◆ Your objective:
The whole answer is the data below, retyped exactly.

◆ Exercise data:
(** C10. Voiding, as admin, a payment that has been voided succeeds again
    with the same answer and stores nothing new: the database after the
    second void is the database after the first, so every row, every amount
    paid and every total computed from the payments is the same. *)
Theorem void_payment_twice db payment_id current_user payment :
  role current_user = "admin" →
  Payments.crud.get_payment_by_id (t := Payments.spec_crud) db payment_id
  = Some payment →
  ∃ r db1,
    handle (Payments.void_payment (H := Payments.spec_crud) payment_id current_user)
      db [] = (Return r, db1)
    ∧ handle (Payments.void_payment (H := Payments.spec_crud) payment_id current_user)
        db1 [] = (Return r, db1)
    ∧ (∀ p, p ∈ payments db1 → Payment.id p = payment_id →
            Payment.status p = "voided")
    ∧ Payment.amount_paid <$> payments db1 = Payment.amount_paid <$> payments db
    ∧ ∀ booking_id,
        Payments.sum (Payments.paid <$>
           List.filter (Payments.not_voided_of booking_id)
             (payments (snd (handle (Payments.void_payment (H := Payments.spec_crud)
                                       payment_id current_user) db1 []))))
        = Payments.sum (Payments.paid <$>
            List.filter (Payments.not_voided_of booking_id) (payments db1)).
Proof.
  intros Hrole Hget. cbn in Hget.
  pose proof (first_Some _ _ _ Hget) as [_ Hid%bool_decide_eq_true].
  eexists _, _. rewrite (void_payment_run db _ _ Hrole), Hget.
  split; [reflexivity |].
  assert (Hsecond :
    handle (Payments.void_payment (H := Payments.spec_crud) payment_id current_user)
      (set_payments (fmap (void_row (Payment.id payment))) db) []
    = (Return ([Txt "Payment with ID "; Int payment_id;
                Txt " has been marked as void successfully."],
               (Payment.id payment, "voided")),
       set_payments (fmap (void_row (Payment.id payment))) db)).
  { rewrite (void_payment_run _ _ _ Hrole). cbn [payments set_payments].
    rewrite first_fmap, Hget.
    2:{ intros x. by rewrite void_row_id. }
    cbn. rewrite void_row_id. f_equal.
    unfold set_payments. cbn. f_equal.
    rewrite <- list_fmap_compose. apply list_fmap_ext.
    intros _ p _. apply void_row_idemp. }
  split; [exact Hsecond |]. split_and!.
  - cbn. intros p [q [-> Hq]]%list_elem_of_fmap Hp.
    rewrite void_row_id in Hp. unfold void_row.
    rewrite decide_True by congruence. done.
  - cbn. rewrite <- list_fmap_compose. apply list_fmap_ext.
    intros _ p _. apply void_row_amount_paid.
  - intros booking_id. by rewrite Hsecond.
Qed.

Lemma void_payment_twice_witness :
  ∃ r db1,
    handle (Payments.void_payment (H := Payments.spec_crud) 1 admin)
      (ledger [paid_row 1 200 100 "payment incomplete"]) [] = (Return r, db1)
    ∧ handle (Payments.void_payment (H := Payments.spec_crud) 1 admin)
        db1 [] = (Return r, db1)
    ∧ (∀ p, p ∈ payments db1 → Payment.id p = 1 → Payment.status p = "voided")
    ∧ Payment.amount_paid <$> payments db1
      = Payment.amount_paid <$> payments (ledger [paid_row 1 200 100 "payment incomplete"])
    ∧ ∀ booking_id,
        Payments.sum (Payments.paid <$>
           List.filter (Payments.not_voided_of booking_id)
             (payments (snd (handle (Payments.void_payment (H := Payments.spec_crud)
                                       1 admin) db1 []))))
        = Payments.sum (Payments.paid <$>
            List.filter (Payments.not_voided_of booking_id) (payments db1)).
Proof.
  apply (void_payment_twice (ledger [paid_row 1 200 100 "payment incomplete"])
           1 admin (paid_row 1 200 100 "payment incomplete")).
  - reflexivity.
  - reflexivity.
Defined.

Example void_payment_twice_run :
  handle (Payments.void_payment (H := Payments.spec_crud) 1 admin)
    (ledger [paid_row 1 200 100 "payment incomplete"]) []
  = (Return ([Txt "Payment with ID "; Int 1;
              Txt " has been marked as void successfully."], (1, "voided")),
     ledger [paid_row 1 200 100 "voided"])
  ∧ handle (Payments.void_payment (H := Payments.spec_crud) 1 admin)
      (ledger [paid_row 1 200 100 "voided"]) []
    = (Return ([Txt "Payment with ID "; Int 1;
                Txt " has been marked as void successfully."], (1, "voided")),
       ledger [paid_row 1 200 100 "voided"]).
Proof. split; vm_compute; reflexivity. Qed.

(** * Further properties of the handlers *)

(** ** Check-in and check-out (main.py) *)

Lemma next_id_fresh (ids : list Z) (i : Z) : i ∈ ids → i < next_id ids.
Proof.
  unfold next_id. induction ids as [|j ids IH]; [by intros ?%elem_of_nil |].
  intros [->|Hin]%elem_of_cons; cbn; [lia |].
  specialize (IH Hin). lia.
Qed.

◆ Answer box:
(** C10. Voiding, as admin, a payment that has been voided succeeds again
    with the same answer and stores nothing new: the database after the
    second void is the database after the first, so every row, every amount
    paid and every total computed from the payments is the same. *)
Theorem void_payment_twice db payment_id current_user payment :
  role current_user = "admin" →
  Payments.crud.get_payment_by_id (t := Payments.spec_crud) db payment_id
  = Some payment →
  ∃ r db1,
    handle (Payments.void_payment (H := Payments.spec_crud) payment_id current_user)
      db [] = (Return r, db1)
    ∧ handle (Payments.void_payment (H := Payments.spec_crud) payment_id current_user)
        db1 [] = (Return r, db1)
    ∧ (∀ p, p ∈ payments db1 → Payment.id p = payment_id →
            Payment.status p = "voided")
    ∧ Payment.amount_paid <$> payments db1 = Payment.amount_paid <$> payments db
    ∧ ∀ booking_id,
        Payments.sum (Payments.paid <$>
           List.filter (Payments.not_voided_of booking_id)
             (payments (snd (handle (Payments.void_payment (H := Payments.spec_crud)
                                       payment_id current_user) db1 []))))
        = Payments.sum (Payments.paid <$>
            List.filter (Payments.not_voided_of booking_id) (payments db1)).
Proof.
  intros Hrole Hget. cbn in Hget.
  pose proof (first_Some _ _ _ Hget) as [_ Hid%bool_decide_eq_true].
  eexists _, _. rewrite (void_payment_run db _ _ Hrole), Hget.
  split; [reflexivity |].
  assert (Hsecond :
    handle (Payments.void_payment (H := Payments.spec_crud) payment_id current_user)
      (set_payments (fmap (void_row (Payment.id payment))) db) []
    = (Return ([Txt "Payment with ID "; Int payment_id;
                Txt " has been marked as void successfully."],
               (Payment.id payment, "voided")),
       set_payments (fmap (void_row (Payment.id payment))) db)).
  { rewrite (void_payment_run _ _ _ Hrole). cbn [payments set_payments].
    rewrite first_fmap, Hget.
    2:{ intros x. by rewrite void_row_id. }
    cbn. rewrite void_row_id. f_equal.
    unfold set_payments. cbn. f_equal.
    rewrite <- list_fmap_compose. apply list_fmap_ext.
    intros _ p _. apply void_row_idemp. }
  split; [exact Hsecond |]. split_and!.
  - cbn. intros p [q [-> Hq]]%list_elem_of_fmap Hp.
    rewrite void_row_id in Hp. unfold void_row.
    rewrite decide_True by congruence. done.
  - cbn. rewrite <- list_fmap_compose. apply list_fmap_ext.
    intros _ p _. apply void_row_amount_paid.
  - intros booking_id. by rewrite Hsecond.
Qed.

Lemma void_payment_twice_witness :
  ∃ r db1,
    handle (Payments.void_payment (H := Payments.spec_crud) 1 admin)
      (ledger [paid_row 1 200 100 "payment incomplete"]) [] = (Return r, db1)
    ∧ handle (Payments.void_payment (H := Payments.spec_crud) 1 admin)
        db1 [] = (Return r, db1)
    ∧ (∀ p, p ∈ payments db1 → Payment.id p = 1 → Payment.status p = "voided")
    ∧ Payment.amount_paid <$> payments db1
      = Payment.amount_paid <$> payments (ledger [paid_row 1 200 100 "payment incomplete"])
    ∧ ∀ booking_id,
        Payments.sum (Payments.paid <$>
           List.filter (Payments.not_voided_of booking_id)
             (payments (snd (handle (Payments.void_payment (H := Payments.spec_crud)
                                       1 admin) db1 []))))
        = Payments.sum (Payments.paid <$>
            List.filter (Payments.not_voided_of booking_id) (payments db1)).
Proof.
  apply (void_payment_twice (ledger [paid_row 1 200 100 "payment incomplete"])
           1 admin (paid_row 1 200 100 "payment incomplete")).
  - reflexivity.
  - reflexivity.
Defined.

Example void_payment_twice_run :
  handle (Payments.void_payment (H := Payments.spec_crud) 1 admin)
    (ledger [paid_row 1 200 100 "payment incomplete"]) []
  = (Return ([Txt "Payment with ID "; Int 1;
              Txt " has been marked as void successfully."], (1, "voided")),
     ledger [paid_row 1 200 100 "voided"])
  ∧ handle (Payments.void_payment (H := Payments.spec_crud) 1 admin)
      (ledger [paid_row 1 200 100 "voided"]) []
    = (Return ([Txt "Payment with ID "; Int 1;
                Txt " has been marked as void successfully."], (1, "voided")),
       ledger [paid_row 1 200 100 "voided"]).
Proof. split; vm_compute; reflexivity. Qed.

(** * Further properties of the handlers *)

(** ** Check-in and check-out (main.py) *)

Lemma next_id_fresh (ids : list Z) (i : Z) : i ∈ ids → i < next_id ids.
Proof.
  unfold next_id. induction ids as [|j ids IH]; [by intros ?%elem_of_nil |].
  intros [->|Hin]%elem_of_cons; cbn; [lia |].
  specialize (IH Hin). lia.
Qed.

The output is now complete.